- _Work item_:
Beneath this instruction is a listing; print exactly the lines in it starting at the line that contains "None => Ok None" and going through the line that contains "Proof. by destruct in_bits. Qed.".

- _Records for this task_:
Lemma count_bits_from_spec data n i c : 0 <= i ->
  count_bits_from data n i c = c + ones (take n (drop (Z.to_nat i) (bits data))).
Proof.
  revert i c. induction n as [|n IH]; intros i c Hi; cbn [count_bits_from]; [by rewrite take_0, Z.add_0_r|].
  rewrite IH by lia. rewrite bit_at_bits by done. unfold bit.
  destruct (bits data !! Z.to_nat i) as [b|] eqn:E.
  - rewrite (drop_S _ _ _ E). cbn. replace (Z.to_nat (i + 1)) with (S (Z.to_nat i)) by lia. unfold ones. lia.
  - apply lookup_ge_None_1 in E. rewrite !drop_ge by lia. rewrite !take_nil. cbn. unfold ones. cbn. lia.
Qed.

(** ** Windows *)

(** A Redis index: negative ones count from the end. *)
Definition norm (n i : Z) : Z := if i <? 0 then n + i else i.
(** The elements from [start] to [end_], both included. *)
Definition window {A} (l : list A) (start end_ : Z) : list A :=
  slice l (Z.max 0 (norm (len l) start)) (Z.min (len l - 1) (norm (len l) end_) + 1).

Lemma resolve_inclusive_range_spec start end_ n :
  0 <= n <= i64_max ->
  resolve_inclusive_range start end_ n =
    let lo := Z.max 0 (norm n start) in let hi := Z.min (n - 1) (norm n end_) in
    if lo <=? hi then Some (lo, hi) else None.
Proof.
  intros Hn. unfold resolve_inclusive_range, norm, i64_of_usize, usize_of_i64. cbv zeta.
  destruct (Z.leb_spec n i64_max); [|lia].
  destruct (Z.eqb_spec n 0) as [->|]; [|].
  - destruct (Z.leb_spec (Z.max 0 (if start <? 0 then 0 + start else start))
      (Z.min (0 - 1) (if end_ <? 0 then 0 + end_ else end_))); [lia|done].
  - destruct (Z.ltb_spec start 0), (Z.ltb_spec end_ 0);
      repeat match goal with |- context [?a <=? ?b] => destruct (Z.leb_spec a b); cbn [orb] end;
      repeat match goal with |- context [?a <? ?b] => destruct (Z.ltb_spec a b); cbn [orb] end;
      try lia; try done; do 2 f_equal; lia.
Qed.

Lemma slice_nil {A} (l : list A) s e : e <= s -> slice l s e = [].
Proof. intros. unfold slice. by replace (Z.to_nat (e - s)) with 0%nat by lia. Qed.

Lemma count_bits_byte_window data start end_ :
  8 * len data < 2 ^ 32 ->
  match resolve_inclusive_range start end_ (len data) with
  | None => 0
  | Some (s, e) => count_bits_byte_range data s e
  end = ones (bits (window data start end_)).
Proof.
  intros Hl. pose proof (len_nonneg data). rewrite resolve_inclusive_range_spec by (unfold i64_max; lia).
  cbv zeta. unfold window. destruct (Z.leb_spec (Z.max 0 (norm (len data) start)) (Z.min (len data - 1) (norm (len data) end_))).
  - unfold count_bits_byte_range. apply sum_ones_bits. unfold slice, len in *. rewrite length_take, length_drop. lia.
  - by rewrite slice_nil by lia.
Qed.

Lemma count_bits_bit_window data start end_ :
  8 * len data < 2 ^ 32 ->
  match resolve_inclusive_range start end_ (saturating_mul_u64 (len data) 8) with
  | None => 0
  | Some (s, e) => count_bits_bit_range data s e
  end = ones (window (bits data) start end_).
Proof.
  intros Hl. pose proof (len_nonneg data). unfold saturating_mul_u64. rewrite Z.min_r by (unfold u64_max; lia).
  rewrite (Z.mul_comm (len data)), <- len_bits in *. pose proof (len_nonneg (bits data)).
  rewrite resolve_inclusive_range_spec by (unfold i64_max; lia).
  cbv zeta. unfold window.
  destruct (Z.leb_spec (Z.max 0 (norm (len (bits data)) start)) (Z.min (len (bits data) - 1) (norm (len (bits data)) end_))).
  - unfold count_bits_bit_range. rewrite count_bits_from_spec by lia. rewrite Z.add_0_l. unfold slice. do 3 f_equal. lia.
  - by rewrite slice_nil by lia.
Qed.

(** A window of bytes is a window of bits. *)
Lemma bits_window data start end_ :
  bits (window data start end_) = window (bits data) (8 * start) (8 * end_ + 7).
Proof.
  pose proof (len_nonneg data). unfold window. rewrite !len_bits.
  set (lo := Z.max 0 (norm (len data) start)). set (hi := Z.min (len data - 1) (norm (len data) end_)).
  replace (Z.max 0 (norm (8 * len data) (8 * start))) with (8 * lo).
  2: { unfold lo, norm. destruct (Z.ltb_spec start 0), (Z.ltb_spec (8 * start) 0); lia. }
  destruct (Z.leb_spec 0 (hi + 1)).
  - replace (Z.min (8 * len data - 1) (norm (8 * len data) (8 * end_ + 7)) + 1) with (8 * (hi + 1)).
    2: { unfold hi, norm. destruct (Z.ltb_spec end_ 0), (Z.ltb_spec (8 * end_ + 7) 0); lia. }
    apply bits_slice; lia.
  - rewrite !slice_nil; [done| |lia].
    unfold hi, lo, norm in *. destruct (Z.ltb_spec end_ 0), (Z.ltb_spec (8 * end_ + 7) 0); lia.
Qed.

(** ** Handlers *)

(** Decide the arity test of a handler at an explicit argument list. *)
Ltac arity_ok :=
  repeat match goal with
  | |- context [if ?c then Ret (Err (WrongArity _)) else _] =>
      let v := eval vm_compute in c in change c with v; cbv iota
  end.

Lemma arg_as_str_utf8 k s : from_utf8 k = Some s -> arg_as_str k = Ok s.
Proof. unfold arg_as_str. by intros ->. Qed.

Lemma parse_i64_print n label : in_i64 n = true -> parse_i64 (print_Z n) label = Ok n.
Proof.
  intros Hn. unfold parse_i64. rewrite (arg_as_str_utf8 _ _ (from_utf8_print n)). cbn [rbind].
  by rewrite parse_print_i64.
Qed.

Lemma run_get_string k w :
  run (get_string k) w =
    (match live w k with
     | Some {| value := VString d |} => Ok (Some d)
     | Some _ => Err (wrong_type k)
     | None => Ok None
     end, gc k w).
Proof.
  unfold get_string. rewrite run_bind, run_load. cbv beta iota zeta.
  destruct (live w k) as [[? []]|]; done.
Qed.

Definition unit_word (in_bits : bool) : list byte := if in_bits then bs "BIT" else bs "BYTE".

Lemma parse_range_unit_word in_bits : parse_range_unit (Some (unit_word in_bits)) = Ok in_bits.
Proof. by destruct in_bits. Qed.

(** The string BITCOUNT and BITPOS see at a key: a missing key is empty. *)
Definition string_at (w : world) (key : Str) (data : list byte) : Prop :=
  (live w key = None /\ data = []) \/ exists exp, live w key = Some (mk_entry exp (VString data)).

(** BITCOUNT answers the number of set bits: of the whole string, of a
    window of its bytes, or of a window of its bits, with negative indexes
    counted from the end.  Its two walks agree: a byte window counts as the bit
    window with the same bits. *)
Theorem bitcount_spec w k key data start end_ in_bits :
  from_utf8 k = Some key -> string_at w key data -> 8 * len data < 2 ^ 32 ->
  in_i64 start = true -> in_i64 end_ = true ->
  fst (run (handle_bitcount [k]) w) = Ok (RInteger (ones (bits data))) /\
  fst (run (handle_bitcount [k; print_Z start; print_Z end_; unit_word in_bits]) w) =
    Ok (RInteger (ones (if in_bits then window (bits data) start end_ else bits (window data start end_)))) /\
  bits (window data start end_) = window (bits data) (8 * start) (8 * end_ + 7).
Proof.
  intros Hk Hd Hl Hs He. split; [|split; [|apply bits_window]].
  - unfold handle_bitcount. arity_ok.
    rewrite (arg_as_str_utf8 _ _ Hk). rewrite run_bind, run_get_string.
    destruct Hd as [[-> ->]|[exp ->]]; cbn [mk_entry run fst]; [done|]. by rewrite sum_ones_bits.
  - unfold handle_bitcount. arity_ok.
    rewrite (arg_as_str_utf8 _ _ Hk). rewrite run_bind, run_get_string.
    rewrite !parse_i64_print by done. cbn [nth_error nth]. rewrite parse_i64_print, parse_range_unit_word by done.
    destruct Hd as [[-> ->]|[exp ->]]; cbn [mk_entry run fst].
    { destruct in_bits; cbn; unfold window, slice; by rewrite drop_nil, take_nil. }
    destruct in_bits.
    + rewrite <- count_bits_bit_window by done. by destruct (resolve_inclusive_range _ _ _) as [[? ?]|].
    + rewrite <- count_bits_byte_window by done. by destruct (resolve_inclusive_range _ _ _) as [[? ?]|].
Qed.

(** ** BITPOS *)

Lemma b2z_eqb a b : (Z.b2z a =? Z.b2z b) = Bool.eqb a b.
Proof. by destruct a, b. Qed.

Lemma find_bit_from_spec data t n i : 0 <= i ->
  match find_bit_from data (Z.b2z t) n i with
  | Some p => i <= p < i + Z.of_nat n /\ bit (bits data) p = t /\
      forall q, i <= q < p -> bit (bits data) q = negb t
  | None => forall q, i <= q < i + Z.of_nat n -> bit (bits data) q = negb t
  end.
Proof.
  revert i. induction n as [|n IH]; intros i Hi; cbn [find_bit_from]; [lia|].
  rewrite bit_at_bits, b2z_eqb by done. destruct (Bool.eqb _ t) eqn:E.
  - apply Bool.eqb_prop in E. split; [lia|]. split; [done|]. lia.
  - assert (Hn : bit (bits data) i = negb t) by (by destruct (bit (bits data) i), t).
    specialize (IH (i + 1) ltac:(lia)). destruct (find_bit_from _ _ n _) as [p|].
    + destruct IH as (? & ? & Hq). split; [lia|]. split; [done|]. intros q ?.
      destruct (decide (q = i)) as [->|]; [done|]. apply Hq. lia.
    + intros q ?. destruct (decide (q = i)) as [->|]; [done|]. apply IH. lia.
Qed.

- _Output for this task_:
     | None => Ok None
     end, gc k w).
Proof.
  unfold get_string. rewrite run_bind, run_load. cbv beta iota zeta.
  destruct (live w k) as [[? []]|]; done.
Qed.

Definition unit_word (in_bits : bool) : list byte := if in_bits then bs "BIT" else bs "BYTE".

Lemma parse_range_unit_word in_bits : parse_range_unit (Some (unit_word in_bits)) = Ok in_bits.
Proof. by destruct in_bits. Qed.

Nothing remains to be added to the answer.